İzmir işdünyasını temsilen genç kuşak temsilci Bülent Akgerman seçime yönelik düşüncelerini açıkça paylaştı:
Bugünlerde bana sıkça ‘İşdünyası siyasete yönelik ne düşünüyor, hangi partiye daha yakın’ diye soruluyor.
İzmir, bu seçimlerin de rövanş kenti.
İktidar ve muhalefet hiç olmadığı kadar İzmir için bastırıyor. AKP iki Bakanla birlikte, Türkiye ihracatının dörtte biri kadar bir bütçeyi, 25 milyar doları bu kent için kullanacağını açıkladı. CHP, tutukluluğu ile siyasetin tıkanma noktalarından birini işaret eden gazeteci adayları Mustafa Balbay simgeli, genel siyaset söylemli politikayı tercih ediyor.

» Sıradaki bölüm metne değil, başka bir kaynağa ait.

(** The outcome of a check: passes, or throws; only the clock moves. *)
Definition checks {A} (m : M A) (w : World) (accepted : bool) : Prop :=
  same_but_clock w (m w).2 ∧ is_ok (m w).1 = accepted.

Lemma checks_bind {A B} (m : M A) (f : A → M B) w b b' :
  checks m w b → (∀ a w', m w = (Ok a, w') → checks (f a) w' b') → checks (m ≫= f) w (b && b').
Proof.
  intros [Q1 H1] H2. unfold checks, mbind, ST_bind in *. destruct (m w) as [[a|e] w'] eqn:E; cbn in *.
  - destruct (H2 a w' eq_refl) as [Q2 H3]. subst b. split; [by eapply same_but_clock_trans|done].
  - by subst b.
Qed.

Lemma checks_ret {A} (a : A) w : checks (mret a) w true.
Proof. done. Qed.

Lemma checks_seq {A B} (m : M A) (n : M B) w b b' :
  checks m w b → (∀ w', same_but_clock w w' → checks n w' b') → checks (m;; n) w (b && b').
Proof.
  intros H1 H2. apply checks_bind; [done|]. intros a w' E. apply H2.
  destruct H1 as [Q _]. by rewrite E in Q.
Qed.

Lemma checks_interrupted s next w :
  checks (machine_result (assertOnboardNotInterrupted (m_state (machine s)) next (failure_marker s))) w
    (negb (interrupted s)).
Proof.
  unfold checks, machine_result, st_lift, assertOnboardNotInterrupted, failure_marker, interrupted.
  destruct (bool_decide (m_state (machine s) = StFailed)); cbn; [|done].
  destruct (failure s) as [f|]; cbn; [|done]. by destruct (f_interrupted f).
Qed.

Lemma checks_edge s t w :
  checks (machine_result (assertValidOnboardMachineTransition s t)) w (edge s t).
Proof.
  unfold checks, machine_result, st_lift, assertValidOnboardMachineTransition, edge.
  by destruct (getOnboardMachineTransition s t).
Qed.

Lemma checks_source m s w : checks (assert_source m s) w (source_agrees m s).
Proof.
  unfold checks, assert_source, source_agrees, refuse, st_throw.
  destruct (source_state m) as [src|]; [|done]. by destruct (truthy src && _).
Qed.

Lemma checks_kind k t w : checks (assert_kind k t) w (kind_agrees k t).
Proof.
  unfold checks, assert_kind, kind_agrees, refuse, st_throw. destruct k; [|done].
  by destruct (bool_decide _).
Qed.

Seçimlere 10 gün kala, kentin önemli dinamolarından işdünyası için tahmin yürütmek yerine, kentin işdünyasının yeni kuşak temsilcilerinden Bülent Akgerman’a ne düşündüklerini sormak daha doğru geldi.
İşdünyasının köklü ailelerinden birine mensup olmasına karşın ‘aman renk vermeyelim’ gibi bir tarza sahip olmaması ve yuvarlak ifadelere kaçmayan cesareti ile Akgerman’ın analizi, seçim öncesi işdünyasının eğilimlerini az çok ortaya koyan bir tablo oluşturabilirdi, öyle de oldu.
* Siz işdünyası için, ‘İstikrar herşey mi’ demek ? Başka kaygılar istikrar adına yok sayılabilir mi?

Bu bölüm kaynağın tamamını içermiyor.